Duchess consort of Schleswig and Holstein
- Tenure: 1502–1514
- Born: 27 August 1487 Berlin
- Died: 3 May 1514 (aged 26) Kiel
- Spouse: Frederick I, Duke Schleswig and Holstein ​ ​(m. 1502)​
- Issue: Christian III of Denmark Dorothea, Duchess of Prussia
- House: Hohenzollern
- Father: John Cicero, Elector of Brandenburg
- Mother: Margaret of Thuringia

= Anna of Brandenburg =

Margravine Anna of Brandenburg (27 August 1487 - 3 May 1514) was a German noblewoman, the daughter of John Cicero, Elector of Brandenburg, and Margaret of Thuringia. By her marriage to Frederick I, Duke of Schleswig and Holstein, she became duchess consort of Schleswig and of Holstein. Anna died at the age of 26, leaving behind two children, one of whom would go on to become King of Denmark after his father, Anna's husband, who was elected to the throne in 1523.

== Marriage ==
In 1500 she was betrothed to Frederick, then Duke of Schleswig and Holstein and, after her death, king of Denmark and Norway.

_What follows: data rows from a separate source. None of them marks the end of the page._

(** * Docker registry proxy worker: routing and namespace defaulting

    A shallow embedding of [src/index.ts] (a Cloudflare Worker that sits in
    front of Docker Hub) and the properties of its request router, its
    challenge responder, its token proxy, its generic proxy and its scope
    normaliser.

    Conventions of the embedding.
    - A JavaScript string is a [string] of bytes (its UTF-8 encoding).  The
      program only splits on [":"] and ["/"] and searches for ["/"]; these
      are ASCII, so the byte view and the UTF-16 view agree.
    - An [async] function is a value of the free monad [Promise]: it
      resolves, rejects with the exception thrown, or awaits one [fetch]
      and continues with the response.  The network itself is a parameter
      of the interpreter [run].
    - The platform classes ([URL], [URLSearchParams], [Headers], [Request],
      [Response]) are records with the operations the program calls.  The
      URL parser covers the part of the URL standard that acts on a
      serialised absolute URL ([scheme://host/path?query#fragment]); the
      parser drops the default port of [http] and [https]; the
      normalisations that are the identity on such a string (dot segments,
      percent-encoding of unsafe bytes, case folding of the host) and
      credentials in the authority are not modelled.  A query parameter is
      the bytes its percent-decoding gives.
    - A response body is its bytes; [text()] decodes them as UTF-8 and
      [new Response] of a string encodes them again. *)

From Stdlib Require Import String Ascii List Bool Arith ZArith.
Import ListNotations.

Local Open Scope list_scope.
Local Open Scope string_scope.

(** ** JavaScript strings and arrays *)

Module Js.

(** [s.includes(c)] for a one-character needle. *)
Fixpoint includes (c : ascii) (s : string) : bool :=
  match s with
  | EmptyString => false
  | String a s' => if Ascii.eqb a c then true else includes c s'
  end.

(** [s.split(sep)] for a one-character separator: never empty, the empty
    string gives one empty piece. *)
Fixpoint split (sep : ascii) (s : string) : list string :=
  match s with
  | EmptyString => [EmptyString]
  | String a s' =>
      if Ascii.eqb a sep then EmptyString :: split sep s'
      else match split sep s' with
           | [] => [String a EmptyString]
           | piece :: rest => String a piece :: rest
           end
  end.

(** [parts.join(sep)]. *)
Fixpoint join (sep : string) (parts : list string) : string :=
  match parts with
  | [] => EmptyString
  | [piece] => piece
  | piece :: rest => piece ++ sep ++ join sep rest
  end.

(** [parts.splice(start, 0, item)]: insertion, [start] clamped to the
    length of the array. *)
Definition splice_insert {A : Type} (parts : list A) (start : nat) (item : A)
  : list A :=
  (firstn start parts ++ item :: skipn start parts)%list.

(** [parts[i] = v].  JavaScript extends the array when [i] is past its
    end; the program assigns index 1 of an array it has just found to
    have length 3, and the model leaves a shorter array as it is. *)
Fixpoint set_index {A : Type} (parts : list A) (i : nat) (v : A) : list A :=
  match parts, i with
  | [], _ => []
  | _ :: rest, O => v :: rest
  | x :: rest, S j => x :: set_index rest j v
  end.

(** [s.startsWith(c)]. *)
Definition starts_with (c : ascii) (s : string) : bool :=
  match s with
  | String a _ => Ascii.eqb a c
  | EmptyString => false
  end.

End Js.

(** ** The URL standard, on serialised URLs *)

Module Url.

(** The pieces of [s] before and from the first byte that satisfies
    [stop]. *)
Fixpoint take_until (stop : ascii -> bool) (s : string) : string * string :=
  match s with
  | EmptyString => (EmptyString, EmptyString)
  | String a s' =>
      if stop a then (EmptyString, s)
      else let (taken, rest) := take_until stop s' in (String a taken, rest)
  end.

(** The pieces of [s] before and after the first [c]; no [c] leaves the
    second piece empty. *)
Definition break_at (c : ascii) (s : string) : string * string :=
  let (before, from) := take_until (Ascii.eqb c) s in
  match from with
  | String _ after => (before, after)
  | EmptyString => (before, EmptyString)
  end.

(** *** application/x-www-form-urlencoded *)

Definition hex_value (c : ascii) : option nat :=
  let n := nat_of_ascii c in
  (if (48 <=? n) && (n <=? 57) then Some (n - 48)
   else if (65 <=? n) && (n <=? 70) then Some (n - 55)
   else if (97 <=? n) && (n <=? 102) then Some (n - 87)
   else None)%nat.

Definition hex_digit (n : nat) : ascii :=
  (if n <? 10 then ascii_of_nat (48 + n) else ascii_of_nat (55 + n))%nat.

Fixpoint percent_decode (s : string) : string :=
  match s with
  | EmptyString => EmptyString
  | String a rest =>
      if Ascii.eqb a "%" then
        match rest with
        | String h (String l rest') =>
            match hex_value h, hex_value l with
            | Some hi, Some lo =>
                String (ascii_of_nat (16 * hi + lo)%nat) (percent_decode rest')
            | _, _ => String a (percent_decode rest)
            end
        | _ => String a (percent_decode rest)
        end
      else String a (percent_decode rest)
  end.

Fixpoint plus_to_space (s : string) : string :=
  match s with
  | EmptyString => EmptyString
  | String a rest =>
      String (if Ascii.eqb a "+" then " "%char else a) (plus_to_space rest)
  end.

Definition form_decode (s : string) : string :=
  percent_decode (plus_to_space s).

(** The bytes the serialiser leaves as they are: ASCII alphanumerics and
    [*-._]. *)
Definition form_safe (c : ascii) : bool :=
  let n := nat_of_ascii c in
  (((48 <=? n) && (n <=? 57)) || ((65 <=? n) && (n <=? 90))
   || ((97 <=? n) && (n <=? 122))
   || (n =? 42) || (n =? 45) || (n =? 46) || (n =? 95))%nat.

Definition byte_serialize (c : ascii) : string :=
  if Ascii.eqb c " " then "+"
  else if form_safe c then String c EmptyString
  else let n := nat_of_ascii c in
       String "%" (String (hex_digit (n / 16)%nat)
                          (String (hex_digit (n mod 16)%nat) EmptyString)).

Fixpoint form_encode (s : string) : string :=
  match s with
  | EmptyString => EmptyString
  | String a rest => byte_serialize a ++ form_encode rest
  end.

Definition parse_pair (piece : string) : string * string :=
  let (name, value) := break_at "=" piece in
  (form_decode name, form_decode value).

Definition nonempty (s : string) : bool :=
  match s with EmptyString => false | String _ _ => true end.

Definition urlencoded_parse (query : string) : list (string * string) :=
  map parse_pair (filter nonempty (Js.split "&" query)).

Definition serialize_pair (p : string * string) : string :=
  form_encode (fst p) ++ "=" ++ form_encode (snd p).

Definition urlencoded_serialize (params : list (string * string)) : string :=
  Js.join "&" (map serialize_pair params).

(** *** The URL record *)

(** [protocol] ends with [":"], [host] carries the port when there is
    one, [query] is the raw query without its ["?"] ([None] when the URL
    has no query). *)
Record URL : Type := mkURL {
  protocol : string;
  host : string;
  pathname : string;
  query : option string
}.

Definition host_end (c : ascii) : bool :=
  Ascii.eqb c "/" || Ascii.eqb c "?" || Ascii.eqb c "#".

Definition path_end (c : ascii) : bool :=
  Ascii.eqb c "?" || Ascii.eqb c "#".

Definition drop_slash (s : string) : string :=
  match s with
  | String a s' => if Ascii.eqb a "/" then s' else s
  | EmptyString => s
  end.

(** The port a scheme implies. *)
Definition default_port (protocol : string) : option string :=
  if String.eqb protocol "https:" then Some "443"
  else if String.eqb protocol "http:" then Some "80"
  else None.

(** The authority [h] without its port when the port is [port]: the name is
    what stands before the first [":"], or the bracketed address of an IPv6
    host. *)
Definition drop_port (port h : string) : string :=
  if Js.starts_with "[" h then
    let (inside, rest) := take_until (Ascii.eqb "]") h in
    match rest with
    | String _ after =>
        if String.eqb after (":" ++ port) then inside ++ "]" else h
    | EmptyString => h
    end
  else
    let (name, from) := take_until (Ascii.eqb ":") h in
    if String.eqb from (":" ++ port) then name else h.

Definition drop_default_port (protocol h : string) : string :=
  match default_port protocol with
  | Some port => drop_port port h
  | None => h
  end.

Because they were second cousins (Frederick's mother Dorothea of Brandenburg was the cousin of Anna's father) their marriage required a Papal dispensation. In addition, the marriage was not held until 10 April 1502 due to Anna's youth. The marriage, held in Stendal, was a double one: on the same day, Anna's brother Joachim and Frederick's niece Elisabeth were married.

Anna and Frederick had two children:
1. Christian III of Denmark (12 August 1503 - 1 January 1559)
2. Dorothea (1 August 1504 - 11 April 1547), married 1 July 1526 to Albert, Duke of Prussia

She died in 1514 at age 26. Her husband was remarried, to Sophie of Pomerania, and had six more children.